◆ **Activity**
Below are records; transcribe only the line with "fun s0 s _ => s = s0." and those after it, through the last line, without any change.
---------- Records shown
(** The registry once [listenerId] has been removed from the pair's set,
    and the set dropped if that emptied it. *)
Definition unregistered (tabId eventName listenerId : Prim) (s : State) : State :=
  match cdpEventListeners s !! tabId ≫= fun events => events !! eventName with
  | None => s
  | Some ids =>
      set_cdpEventListeners
        (<[tabId := if decide (size (ids ∖ {[listenerId]}) = 0%nat)
                    then delete eventName (events_of tabId s)
                    else <[eventName := ids ∖ {[listenerId]}]> (events_of tabId s)]>
           (cdpEventListeners s)) s
  end.

(** The test of the forwarding listener:
    [tabListeners && tabListeners.has(method)]. *)
Definition forwards (tabId : Prim) (method : string) (s : State) : bool :=
  bool_decide (is_Some (cdpEventListeners s !! tabId ≫= fun events => events !! PStr method)).

(** The [Date.now()] readings of the listeners of [source] among [ls], the
    first of which is the [i]-th listener overall. *)
Fixpoint stamps (ls : list Prim) (i : nat) (source : Prim) (clock : nat -> Z) : list Z :=
  match ls with
  | [] => []
  | tabId :: rest =>
      (if decide (source = tabId) then [clock i] else []) ++ stamps rest (S i) source clock
  end.

(** ** Browsers, messages and states to run the script on *)

Definition blank_tab : Tab := mkTab VUndefined VUndefined VUndefined VUndefined VUndefined.

(** A browser in which every call succeeds. *)
Definition agreeable : Oracle := fun T c =>
  match c in ChromeCall T return Res T with
  | tabs_query _ => Ok []
  | tabs_update _ _ => Ok tt
  | tabs_create _ => Ok blank_tab
  | tabs_remove _ => Ok tt
  | tabs_get _ => Ok blank_tab
  | debugger_attach _ _ => Ok tt
  | debugger_detach _ => Ok tt
  | debugger_sendCommand _ _ _ => Ok (VObj [])
  | scripting_evaluate _ _ _ => Ok None
  | scripting_inject _ _ => Ok 0%nat
  | cookies_set _ => Ok tt
  | cookies_getAll _ => Ok (VArr [])
  | navigation_completed _ _ _ => Ok tt
  end.

(** A browser in which every call is rejected with [e]. *)
Definition hostile (e : Err) : Oracle := fun T _ => Throw e.

Definition request (type : string) (id : Z) (tabId : Z) : Message :=
  {| msg_id := VNum id; msg_type := PStr type; msg_tabId := PNum tabId;
     msg_method := PUndefined; msg_params := VUndefined; msg_script := VUndefined;
     msg_args := VUndefined; msg_url := VUndefined; msg_options := VUndefined;
     msg_cookies := VUndefined; msg_eventName := PUndefined;
     msg_listenerId := PUndefined |}.

Definition command_request (id tabId : Z) (method : string) : Message :=
  {| msg_id := VNum id; msg_type := PStr "CDP_COMMAND"; msg_tabId := PNum tabId;
     msg_method := PStr method; msg_params := VUndefined; msg_script := VUndefined;
     msg_args := VUndefined; msg_url := VUndefined; msg_options := VUndefined;
     msg_cookies := VUndefined; msg_eventName := PUndefined;
     msg_listenerId := PUndefined |}.

Definition subscription_request (type : string) (id tabId : Z) (eventName listenerId : string)
    : Message :=
  {| msg_id := VNum id; msg_type := PStr type; msg_tabId := PNum tabId;
     msg_method := PUndefined; msg_params := VUndefined; msg_script := VUndefined;
     msg_args := VUndefined; msg_url := VUndefined; msg_options := VUndefined;
     msg_cookies := VUndefined; msg_eventName := PStr eventName;
     msg_listenerId := PStr listenerId |}.

Definition connected : State := set_serverWs (Some OPEN) initial.

(** A connected state with tab 1 attached. *)
Definition attached_to_1 : State :=
  set_activeSessions {[ PNum 1 := mkSession true [PNum 1] ]}
    (set_onEventListeners [PNum 1] connected).

(** The script is loaded, the socket opens, tab 1 is attached and
    listener ["L1"] subscribes to its ["Page.loadEventFired"] events. *)
Definition scenario : list Event :=
  [EvReadyState OPEN; EvOpen 0;
   EvMessage (ParsedMsg (request "ATTACH_DEBUGGER" 1 1)); EvSettle 0 agreeable;
   EvMessage (ParsedMsg
     (subscription_request "REGISTER_CDP_LISTENER" 2 1 "Page.loadEventFired" "L1"))].

Definition subscribed_config : Config := (run scenario loaded).1.

(** ** Further properties *)

(** The globals are left alone. *)
Definition untouched : State -> State -> list Effect -> Prop :=
  fun s0 s _ => s = s0.

(** The socket, the attempt counter and the timers are left alone. *)
Definition same_connection : State -> State -> list Effect -> Prop :=
  fun s0 s _ =>
    serverWs s = serverWs s0 ∧ reconnectAttempts s = reconnectAttempts s0 ∧
    timers s = timers s0.

(** Every recorded session has [attached: true]. *)
Definition sessions_attached (s : State) : Prop :=
  ∀ tabId session, activeSessions s !! tabId = Some session -> attached session = true.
--------------------
◆ **Your solution**
  fun s0 s _ => s = s0.

(** The socket, the attempt counter and the timers are left alone. *)
Definition same_connection : State -> State -> list Effect -> Prop :=
  fun s0 s _ =>
    serverWs s = serverWs s0 ∧ reconnectAttempts s = reconnectAttempts s0 ∧
    timers s = timers s0.

(** Every recorded session has [attached: true]. *)
Definition sessions_attached (s : State) : Prop :=
  ∀ tabId session, activeSessions s !! tabId = Some session -> attached session = true.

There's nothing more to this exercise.